Lemma wait_ok a : c <> idle -> is_Some (k_sems s !! a) -> ends_well idle all c (quiet [] s) (do_call (C_wait a) s).
Proof using Hk Hcur.
  intros Hci Hs. destruct (ko_sems _ _ _ _ Hk a Hs) as (v & ws & Ha). cbn [do_call].
  destruct (decide (0 < v)); [by eapply take_ok|].
  destruct (others_ready Hci) as (l1 & l2 & h & l & Erl & Hl & Hi).
  destruct (ready_task c curr_ready) as (tc & Htc & Hrc & _). pose proof (ko_ready _ _ _ _ Hk) as Hq.
  rewrite Erl in Hq. pose proof (sem_value_low _ _ _ _ _ _ _ Hk Ha) as Hlow.
  destruct (sem_block_run s a v ws c tc l1 l2 h l None OS_WAIT_FOREVER)
    as (s1 & th & -> & G & Ha' & Hsem & Hm); [done..|lia|done|lia|]. set (s' := switched h th s1) in *.
  pose proof (gu_queue _ _ _ _ _ _ _ _ G) as Hq'. rewrite <- Erl in G.
  assert (Hin : forall x, x ∈ rl <-> x = c \/ x ∈ h :: l).
  { intros x. rewrite Erl, <- Hl, !elem_of_app, elem_of_cons. tauto. }
  split; [|split; [|intros s2; by eexists]]; cycle 1.
  { eapply quiet_gave_up; [exact G|done..|]. intros y t Hy Ht.
    apply elem_of_cons in Hy as [->|[Hy|Hy]%elem_of_app].
    - destruct (ready_task h) as (? & ? & ? & _); [apply Hin; right; left|]. simplify_eq. by left.
    - destruct (ready_task y Hy) as (? & ? & ? & _). simplify_eq. by left.
    - right. by rewrite (sem_ok_waits _ _ _ _ _ _ Ha Hy Ht). }
  exists (h :: l). apply (kernel_ok_move idle all s s' rl (h :: l) (rl ++ ws) (Some a)); try done.
  - exists h. split; [done|left].
  - intros x [Hx|Hx]%elem_of_app; [destruct (ready_task x Hx) as (? & -> & _); done|by eapply sem_ok_lookup].
  - intros x Hx. pose proof Hx as [Hr Hw]%not_elem_of_app. f_equal. eapply (gave_up_same _ _ _ _ _ _ _ _ G); [| |done].
    + intros ->. apply Hr, curr_ready.
    + intros ->. apply Hr, Hin. right. left.
  - intros b Hb. apply Hsem. congruence.
  - intros b v0 ws0 x Hb Hok Hx [Hx'|Hx']%elem_of_app.
    + by eapply (sem_ok_not_ready s b); [|apply (ko_ready _ _ _ _ Hk)| |].
    + apply Hb. f_equal. by eapply sem_ok_apart.
  - intros b [= <-]. by exists (v - 1), (ws ++ [c]).
  - intros x t Hx Ht. destruct (ready_task x) as (t0 & Ht0 & _ & Hs0); [apply Hin; by right|].
    assert (Hxc : x <> c) by (intros ->; by apply (gu_out _ _ _ _ _ _ _ _ G)).
    pose proof (gave_up_steady _ _ _ _ _ _ _ _ G t_sem x Hxc) as E. unfold s' in Ht. rewrite Ht, Ht0 in E. cbn in E.
    congruence.
  - intros x t _ Hx. destruct (decide (x ∈ h :: l)); [by left|]. right. left.
    exists a, (v - 1), (ws ++ [c]). split; [done|]. rewrite elem_of_app, list_elem_of_singleton.
    destruct Hx as [[?%Hin|?]%elem_of_app|[?%Hin|(b & v0 & ws0 & [= <-] & Hok & ?)]]; [tauto|tauto|tauto|].
    destruct (sem_ok_det _ _ _ _ _ _ Ha Hok) as [-> ->]. by left.
Qed.

(** A step that leaves the semaphores alone. *)
Lemma tasks_only_ok s' rl' (D : list positive) :
  k_sems s' = k_sems s -> ready_queue (k_tasks s') (k_ready s') rl' ->
  (exists c', k_curr s' = Some c' /\ c' ∈ rl') -> idle ∈ rl' ->
  (forall x, x ∈ D -> exists t, k_tasks s !! x = Some t /\ t_sem t = None) ->
  (forall x, x ∉ D -> core <$> k_tasks s' !! x = core <$> k_tasks s !! x) ->
  (forall x t, x ∈ D -> k_tasks s' !! x = Some t -> t_sem t = None /\ (x ∈ rl' \/ ~ runnable t)) ->
  (forall x, x ∈ rl -> x ∈ rl' \/ x ∈ D) -> (forall x, x ∈ rl' -> x ∈ rl \/ x ∈ D) ->
  kernel_ok idle all s' rl'.
Proof using Hk.
  intros Hsem Hq Hc Hi HD Hout Hnew Hsub Hsup.
  apply (kernel_ok_move idle all s s' rl rl' D None); try done.
  - intros x Hx. destruct (HD x Hx) as (t & -> & _). done.
  - intros b _. by rewrite Hsem.
  - intros b v ws x _ Hok Hx HxD. destruct (HD x HxD) as (t & Ht & Hs).
    pose proof (sem_ok_waits _ _ _ _ _ _ Hok Hx Ht). congruence.
  - intros x t Hx Ht. destruct (decide (x ∈ D)) as [HxD|HxD]; [by apply (Hnew x t)|].
    destruct (core_lookup _ _ x t (Hout x HxD) Ht) as (t0 & Ht0 & _ & _ & <-).
    destruct (Hsup x Hx) as [Hrl|]; [|done]. by apply (ko_clear _ _ _ _ Hk x).
  - intros x t Ht [HxD|[Hx|(b & v & ws & ? & _)]]; [| |done].
    + destruct (Hnew x t HxD Ht) as [? [?|?]]; [by left|right; by right].
    + destruct (Hsub x Hx) as [?|HxD]; [by left|]. destruct (Hnew x t HxD Ht) as [? [?|?]]; [by left|right; by right].
Qed.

***

■ Work item ■
Look through the data above. Copy every line with the string "split" in it.

■ Task answer ■
  split; [|split; [|intros s2; by eexists]]; cycle 1.
  - exists h. split; [done|left].
    exists a, (v - 1), (ws ++ [c]). split; [done|]. rewrite elem_of_app, list_elem_of_singleton.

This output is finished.